[jboss-jira] [JBoss JIRA] Commented: (JGRP-1043) UNICAST: high contention

Sat Sep 12 10:34:23 EDT 2009

    [ https://jira.jboss.org/jira/browse/JGRP-1043?page=com.atlassian.jira.plugin.system.issuetabpanels:comment-tabpanel&focusedCommentId=12485493#action_12485493 ] 

Brian Stansberry commented on JGRP-1043:
----------------------------------------

Further to the issue of contention for AckReceiverWindow.msgs. For acking OOB messages, the relevant logic in handleDataReceived is:

        if(msg.isFlagSet(Message.OOB)) {
            if(added)
                up_prot.up(new Event(Event.MSG, msg));
            Message oob_msg=win.removeOOBMessage();
            if(oob_msg != null)
                sendAckForMessage(oob_msg);

            if(!(win.hasMessagesToRemove() && undelivered_msgs.get() > 0))
                return;
        }

       .....  logic to possibly become thread that passes messages up, if yes, then...

            while(true) {
                Message m=win.remove(processing);
                if(m == null) {
                    released_processing=true;
                    return;
                }

                // discard OOB msg as it has already been delivered (http://jira.jboss.com/jira/browse/JGRP-377)
                if(m.isFlagSet(Message.OOB)) {
                    continue;
                }
                num_regular_msgs_removed++;
                sendAckForMessage(m);
                up_prot.up(new Event(Event.MSG, m));
            }

As we discussed, I believe there is a race where win.removeOOBMessage() can return null, resulting in the OOB message not getting acked, since the logic in the later while loop won't ack an OOB.

Wait! Just realized it's not just the race we discussed, where OOB msg 1 gets added and then another thread adds msg 2 and removes 1 before the first thread calls win.removeOOBMessage(). This can happen in the simple case where AckReceiverWindow.next_to_remove is only up to say seqno 5 and an OOB msg 10 comes in. In that case win.removeOOBMessage() will return null and the msg will not get ACKed. (As we discussed, AckSenderWindow.ack() will help clean up after this, by cleaning 10 once it gets an ack for 11).

Anyway, back to my original point. :)  The win.removeOOBMessage() call is adding contention on AckReceiverWindow.msgs. Just acking OOB messages in the while loop seems cleaner.

Is the goal of the win.removeOOBMessage() and  if(!(win.hasMessagesToRemove() && undelivered_msgs.get() > 0))  return; to try and provide an escape route for OOB threads so they don't become the thread responsible for passing message up?  OK, later comments about JGRP-781 indicate that's the case.
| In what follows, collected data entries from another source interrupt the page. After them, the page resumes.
Lemma decode_array l : Forall decodes l -> decodes (JArr l).
Proof.
  intros Hl n depth d st stk rest fuel Hwf Hdepth Htok Hst Hrest Hfuel.
  cbn [json_wf] in Hwf.
  cbn [marshal String.append] in Htok, Hfuel. cbn [String.length] in Hfuel.
  rewrite length_append in Hfuel.
  destruct fuel as [|fuel]; [lia|]. cbn [decodeValue]. destruct (Z.ltb_spec 64 depth); [lia|].
  rewrite Htok. unfold token_plain at 1. cbn [dec_input skip_ws dec_state].
  change (is_ws "[") with false. cbn iota. change (Ascii.eqb "[" "[") with true. cbn iota.
  unfold open_delim. cbn [dec_state dec_stack]. rewrite Hst. cbn [Ascii.eqb Bool.eqb andb].
  destruct l as [|v l].
  - destruct fuel as [|fuel]; [cbn in Hfuel; lia|]. done.
  - destruct n as [|n]; [done|].
    apply Forall_cons in Hl as [Hv Hl]. cbn [forallb] in Hwf. apply andb_true_iff in Hwf as [Hwfv Hwf].
    cbn [map join_comma] in *. rewrite length_append in Hfuel. cbn [String.length] in Hfuel.
    destruct fuel as [|fuel]; [lia|]. cbn [decodeArray].
    destruct (marshal_head html n v Hwfv) as (c & s & Hm & Hopen).
    rewrite !append_assoc. cbn [String.append].
    set (rest' := comma_items (map (marshal html) l) ++ String "]" rest).
    assert (more (mkDecoder (marshal html v ++ rest') ArrayStart (st :: stk)) = true) as ->
      by (rewrite Hm; by apply more_open).
    rewrite (Hv n (depth + 1) _ ArrayStart (st :: stk) rest' fuel); try done; try lia.
    + cbn [mbind result_bind token_value_end].
      apply (decode_array_tail depth l n st stk rest [v]); [done|done|lia|lia].
    + rewrite Hm. by apply next_token_open.
    + by apply stops_comma_items.
Qed.

(** *** Objects *)

Lemma decode_member_value v n depth stk rest fuel :
  decodes v -> json_wf n v = true -> depth + Z.of_nat n <= 64 -> stops rest = true ->
  (2 * String.length (marshal html v) <= fuel)%nat ->
  decodeValue fuel depth (mkDecoder (":" ++ marshal html v ++ rest) ObjectColon stk)
  = Ok (v, mkDecoder rest ObjectComma stk).
Proof. intros Hv Hwf Hd Hrest Hf. by rewrite (Hv n depth _ ObjectValue stk rest fuel). Qed.
(** ** What is decoded is well-typed

    Decoding into a type without [omitempty] fields gives a value of the type: integers
    within their width, strings valid UTF-8. *)
Fixpoint no_omit (t : gtype) : bool :=
  match t with
  | TString | TBool | TUint _ | TInt _ => true
  | TSlice t' | TPtr t' => no_omit t'
  | TStruct fs => forallb (fun f => negb (snd (fst f)) && no_omit (snd f)) fs
  end.

Definition plain_type (t : gtype) : Prop := type_ok t = true /\ no_omit t = true.

Lemma plain_field fs i f : plain_type (TStruct fs) -> fs !! i = Some f ->
  plain_type (snd f) /\ snd (fst f) = false.
Proof.
  intros [Ht Hn] Hf. destruct (type_ok_field _ _ _ Ht Hf) as [_ Hft]. cbn in Hn.
  rewrite forallb_forall in Hn. specialize (Hn f). rewrite <- list_elem_of_In in Hn.
  specialize (Hn (list_elem_of_lookup_2 _ _ _ Hf)). bool_split. done.
Qed.

Lemma plain_fields_ok fs vs : plain_type (TStruct fs) ->
  fields_ok fs vs = true <->
  length vs = length fs /\ forall i f v, fs !! i = Some f -> vs !! i = Some v -> val_ok (snd f) v = true.
Proof.
  intros Hp. split.
  { intros H. split; [by apply fields_ok_length|]. intros i f v. by apply fields_ok_lookup. }
  assert (Hom : forall i f, fs !! i = Some f -> snd (fst f) = false)
    by (intros i f Hf; by apply (plain_field fs i f)).
  clear Hp. revert vs. induction fs as [|[[name om] t] fs IH]; intros [|v vs] [Hlen Hok]; try done.
  pose proof (Hom 0%nat _ eq_refl) as Hom0. cbn in Hom0. subst om. cbn [fields_ok].
  pose proof (Hok 0%nat (name, false, t) v eq_refl eq_refl) as Hv. cbn in Hv. rewrite Hv. apply IH.
  - intros i f Hf. by apply (Hom (S i)).
  - split; [by injection Hlen|]. intros i f w Hf Hw. by apply (Hok (S i) f w).
Qed.

Lemma val_ok_zero t : plain_type t -> val_ok t (zero_val t) = true.
Proof.
  induction t as [| |bits|bits|t IH|t IH|fs IH] using gtype_nested_ind; intros Hp; try done.
  - destruct Hp as [Ht _]. cbn in *. apply Z.leb_le in Ht. apply Z.ltb_lt, Z.pow_pos_nonneg; lia.
  - destruct Hp as [Ht _]. cbn in *. apply Z.leb_le in Ht. pose proof (Z.pow_pos_nonneg 2 (bits - 1)).
    apply andb_true_iff. rewrite Z.leb_le, Z.ltb_lt. lia.
  - cbn [zero_val]. rewrite val_ok_struct. apply plain_fields_ok; [done|]. rewrite length_map.
    split; [done|]. intros i f v Hf Hv. change map with (@fmap list list_fmap) in Hv.
    rewrite list_lookup_fmap, Hf in Hv. injection Hv as <-. rewrite Forall_lookup in IH.
    apply (IH i f Hf). by apply (plain_field fs i f).
Qed.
In any case the test can be if(!(undelivered_msgs.get() > 0 && win.hasMessagesToRemove()))  Do the cheap test before the expensive one.
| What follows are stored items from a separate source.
(* ===== verification/GoCodec.v ===== *)
(** * Records as JSON structs

    A [codec] says how a record of the model is the Go struct that [encoding/json] sees:
    its type with the field tags, the value of the struct and the way back.  Codecs are
    built field by field; the laws of a whole document follow from those of its fields,
    so a component only writes down its tags. *)

From S2P Require Import Prelude GoStrings GoTime GoJson DomainContract Domain GoStruct.

Local Open Scope string_scope.
Local Open Scope Z_scope.

(** ** Slices

    A nil slice is not an empty slice. *)
Definition slice (A : Type) : Type := option (list A).
Definition items {A} (s : slice A) : list A := default [] s.

Record codec (T : Type) : Type := mkCodec {
  c_type : gtype;
  c_zero : T;
  c_to : T -> gval;
  c_of : gval -> option T;
  c_zero_val : c_to c_zero = zero_val c_type;
  c_of_to : forall x, c_of (c_to x) = Some x;
  c_total : forall v, val_ok c_type v = true -> exists x, c_of v = Some x /\ c_to x = v }.
Arguments mkCodec {T} _ _ _ _ _ _ _.
Arguments c_type {T} _.
Arguments c_zero {T} _.
Arguments c_to {T} _ _.
Arguments c_of {T} _ _.
Arguments c_zero_val {T} _.
Arguments c_of_to {T} _ _.
Arguments c_total {T} _ _ _.

(** ** Scalars *)

Definition str_codec : codec string.
Proof.
  refine (mkCodec TString "" VStr (fun v => match v with VStr s => Some s | _ => None end) _ _ _); [done..|].
  intros []; cbn; naive_solver.
Defined.

Definition bool_codec : codec bool.
Proof.
  refine (mkCodec TBool false VBool (fun v => match v with VBool s => Some s | _ => None end) _ _ _); [done..|].
  intros []; cbn; naive_solver.
Defined.

Definition uint_codec (bits : Z) : codec Z.
Proof.
  refine (mkCodec (TUint bits) 0 VUint (fun v => match v with VUint n => Some n | _ => None end) _ _ _); [done..|].
  intros []; cbn; naive_solver.
Defined.

Definition int_codec (bits : Z) : codec Z.
Proof.
  refine (mkCodec (TInt bits) 0 VInt (fun v => match v with VInt n => Some n | _ => None end) _ _ _); [done..|].
  intros []; cbn; naive_solver.
Defined.

(** ** Slices and pointers *)

Section containers.
Context {T : Type} (c : codec T).

Lemma mapM_of_to (l : list T) : mapM (c_of c) (map (c_to c) l) = Some l.
Proof. induction l as [|x l IH]; cbn; [done|]. rewrite c_of_to. cbn. by rewrite IH. Qed.

Lemma mapM_total (vs : list gval) : forallb (val_ok (c_type c)) vs = true ->
  exists l, mapM (c_of c) vs = Some l /\ map (c_to c) l = vs.
Proof.
  induction vs as [|v vs IH]; cbn; intros H; [by exists []|]. bool_split.
  destruct (c_total c v) as (x & -> & <-); [done|].
  destruct IH as (l & -> & <-); [done|]. by exists (x :: l).
Qed.

Definition slice_codec : codec (slice T).
Proof.
  refine (mkCodec (TSlice (c_type c)) None (fun s => VSlice (map (c_to c) <$> s))
    (fun v => match v with
              | VSlice None => Some None
              | VSlice (Some l) => Some <$> mapM (c_of c) l
              | _ => None
              end) _ _ _); [done| |].
  - intros [l|]; cbn; [|done]. by rewrite mapM_of_to.
  - intros [| | |[l|]| | |]; cbn; intros H; try done; [|by exists None].
    destruct (mapM_total l H) as (x & -> & <-). by exists (Some x).
Defined.

Definition ptr_codec : codec (option T).
Proof.
  refine (mkCodec (TPtr (c_type c)) None (fun p => VPtr (c_to c <$> p))
    (fun v => match v with
              | VPtr None => Some None
              | VPtr (Some v) => Some <$> c_of c v
              | _ => None
              end) _ _ _); [done| |].
  - intros [x|]; cbn; [|done]. by rewrite c_of_to.
  - intros [| | | |[v|]| |]; cbn; intros H; try done; [|by exists None].
    destruct (c_total c v H) as (x & -> & <-). by exists (Some x).
Defined.
End containers.

(** ** Structs *)

(** The fields of a struct, in order, as a nested pair *)
Record fields_codec (T : Type) : Type := mkFields {
  fc_fields : list (string * bool * gtype);
  fc_zero : T;
  fc_to : T -> list gval;
  fc_of : list gval -> option T;
  fc_zero_val : fc_to fc_zero = map (fun f => zero_val (snd f)) fc_fields;
  fc_of_to : forall x, fc_of (fc_to x) = Some x;
  fc_total : forall vs, fields_ok fc_fields vs = true -> exists x, fc_of vs = Some x /\ fc_to x = vs }.
Arguments mkFields {T} _ _ _ _ _ _ _.
Arguments fc_fields {T} _.
Arguments fc_zero {T} _.
Arguments fc_to {T} _ _.
Arguments fc_of {T} _ _.
Arguments fc_zero_val {T} _.
Arguments fc_of_to {T} _ _.
Arguments fc_total {T} _ _ _.

Definition no_fields : fields_codec unit.
Proof.
  refine (mkFields [] tt (fun _ => []) (fun vs => match vs with [] => Some tt | _ => None end) _ _ _); [done| |].
  - by intros [].
  - intros []; [|done]. by exists tt.
Defined.

(** [json:"name"] *)
Definition field {A B} (name : string) (c : codec A) (rest : fields_codec B) : fields_codec (A * B).
Proof.
  refine (mkFields ((name, false, c_type c) :: fc_fields rest) (c_zero c, fc_zero rest)
    (fun x => c_to c (fst x) :: fc_to rest (snd x))
    (fun vs => match vs with
               | v :: vs' => x ← c_of c v; y ← fc_of rest vs'; Some (x, y)
               | [] => None
               end) _ _ _).
  - cbn. by rewrite c_zero_val, fc_zero_val.
  - intros [x y]. cbn. by rewrite c_of_to, fc_of_to.
  - intros [|v vs]; [done|]. cbn [fields_ok andb negb]. rewrite andb_true_r. intros H. bool_split.
    destruct (c_total c v) as (x & -> & <-); [done|].
    destruct (fc_total rest vs) as (y & -> & <-); [done|]. by exists (x, y).
Defined.

(** A record, given as the tuple of its fields *)
Definition struct_codec {T F} (fc : fields_codec F) (unpack : T -> F) (pack : F -> T)
  (pack_unpack : forall x, pack (unpack x) = x) (unpack_pack : forall y, unpack (pack y) = y) : codec T.
Proof.
  refine (mkCodec (TStruct (fc_fields fc)) (pack (fc_zero fc)) (fun x => VStruct (fc_to fc (unpack x)))
    (fun v => match v with VStruct vs => pack <$> fc_of fc vs | _ => None end) _ _ _).
  - cbn. by rewrite unpack_pack, fc_zero_val.
  - intros x. rewrite fc_of_to. cbn. by rewrite pack_unpack.
  - intros [| | | | |vs|]; try done. intros H. destruct (fc_total fc vs H) as (y & -> & <-).
    exists (pack y). by rewrite unpack_pack.
Defined.

(** ** Text *)

Section text.
Context {T : Type} (c : codec T).

(** [decoder.Decode(&value)] of a decoder with [DisallowUnknownFields], into a zero value *)
Definition decode_text (input : string) : option T :=
  v ← decode_struct_text (c_type c) input; c_of c v.

(** [json.Unmarshal] of what [json.Marshal] printed: printing and scanning JSON text are
    inverse (GoJson.v), so this is decoding the encoded value. *)
Definition remarshal (x : T) : T :=
  default (c_zero c) (v ← decode (encode (c_type c) (c_to c x)) (c_type c) (zero_val (c_type c)); c_of c v).

(** What a decoded record promises: strings are valid UTF-8, integers fit. *)
Definition typed (x : T) : Prop := val_ok (c_type c) (c_to c x) = true.

Context (Hplain : plain_type (c_type c)).

Lemma decode_text_typed input x : decode_text input = Some x -> typed x.
Proof.
  intros (v & Hv & Hx)%opt_bind_inv. apply decode_struct_text_ok in Hv; [|done].
  destruct (c_total c v Hv) as (y & Hy & <-). unfold typed. by replace x with y by congruence.
Qed.

Lemma remarshal_id x : typed x -> remarshal x = x.
Proof.
  intros Hx. unfold remarshal. pose proof (decode_encode (c_type c) false (c_to c x)) as H.
  cbn [arrange] in H. destruct Hplain as [Ht _]. rewrite (H Ht Hx). cbn. by rewrite c_of_to.
Qed.

(** Canonical text is read back, value and all. *)
Lemma canonical_reads x bytes : plain_type (c_type c) -> (type_depth (c_type c) <= 64)%nat -> typed x ->
  canonical_struct (c_type c) (c_to c x) = Ok bytes ->
  0 < len bytes <= MaxInputBytes /\ DecodeUnique bytes = Ok (sort_json (encode (c_type c) (c_to c x))) /\
  decode (sort_json (encode (c_type c) (c_to c x))) (c_type c) (zero_val (c_type c)) = Some (c_to c x).
Proof.
  intros Hp Hdepth Hty Hcan. pose proof (encode_wf (c_type c) (c_to c x) 64 (proj1 Hp) Hty Hdepth) as Hwf.
  destruct (canonical_struct_inv (c_type c) (proj1 Hp) Hdepth (c_to c x) bytes Hty Hcan) as [Hbytes Hlen].
  assert (Hpos : 0 < len bytes).
  { rewrite Hbytes. pose proof (marshal_length_pos false 64 _ (json_wf_sort _ _ Hwf)). unfold len. lia. }
  split; [done|]. split; [|exact (decode_encode (c_type c) true (c_to c x) (proj1 Hp) Hty)].
  rewrite Hbytes in *. apply DecodeUnique_marshal; [by apply json_wf_sort|done].
Qed.

Lemma typed_zero : typed (c_zero c).
Proof. unfold typed. rewrite c_zero_val. by apply val_ok_zero. Qed.
End text.

(** ** Field by field *)

Lemma typed_str s : typed str_codec s <-> valid_string s = true.
Proof. done. Qed.

Lemma typed_uint bits n : typed (uint_codec bits) n <-> 0 <= n < 2 ^ bits.
Proof. unfold typed. cbn. by rewrite andb_true_iff, Z.leb_le, Z.ltb_lt. Qed.

Lemma typed_slice {T} (c : codec T) (l : list T) : typed (slice_codec c) (Some l) <-> Forall (typed c) l.
Proof.
  unfold typed. cbn. rewrite forallb_forall, List.Forall_forall. split.
  - intros H x Hx. apply H. by apply in_map.
  - intros H v Hv. apply in_map_iff in Hv as (x & <- & Hx). by apply H.
Qed.

Definition fields_typed {T} (fc : fields_codec T) (x : T) : Prop := fields_ok (fc_fields fc) (fc_to fc x) = true.

Lemma fields_typed_cons {A B} name (c : codec A) (rest : fields_codec B) x :
  fields_typed (field name c rest) x <-> typed c (fst x) /\ fields_typed rest (snd x).
Proof. unfold fields_typed, typed. cbn. by rewrite andb_true_r, andb_true_iff. Qed.

Lemma fields_typed_nil x : fields_typed no_fields x <-> True.
Proof. done. Qed.

Lemma typed_struct {T F} (fc : fields_codec F) (unpack : T -> F) pack H1 H2 x :
  typed (struct_codec fc unpack pack H1 H2) x <-> fields_typed fc (unpack x).
Proof. done. Qed.

(** Splits [typed] of a struct into [typed] of its fields. *)
Ltac typed_fields :=
  match goal with |- typed ?c _ => unfold c end; apply typed_struct;
  repeat (apply fields_typed_cons; split; cbn [fst snd]); [..|by apply fields_typed_nil].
Perhaps the whole thing becomes:

        final AtomicBoolean processing=win.getProcessing();
        if(msg.isFlagSet(Message.OOB)) {
            if(added)
                up_prot.up(new Event(Event.MSG, msg));

            // JGRP-781. If no thread is processing the window and passing
            // messages up, we may need to take on that duty even 
            // though we are an OOB thread
            if (!processing.get())
            {
               // First try and clear our own message from the window
               Message oob_msg=win.removeOOBMessage();
	       if(oob_msg != null)
	        sendAckForMessage(oob_msg);

               // Check and see if there is processing work to do; if not
               // return and let whatever thread adds work become the 
               // processing thread
	       if(!(undelivered_msgs.get() > 0 && win.hasMessagesToRemove()))
		 return;
            }
            else {
                return;
            }
        }

I think the undelivered_msgs tracking would be better placed inside AckReceiverWindow. Right now the win.add() and undelivered_msgs.incrementAndGet() calls are not atomic, nor are the remove() and decrement calls. So you can get races plus it makes handleDataReceived more complicated.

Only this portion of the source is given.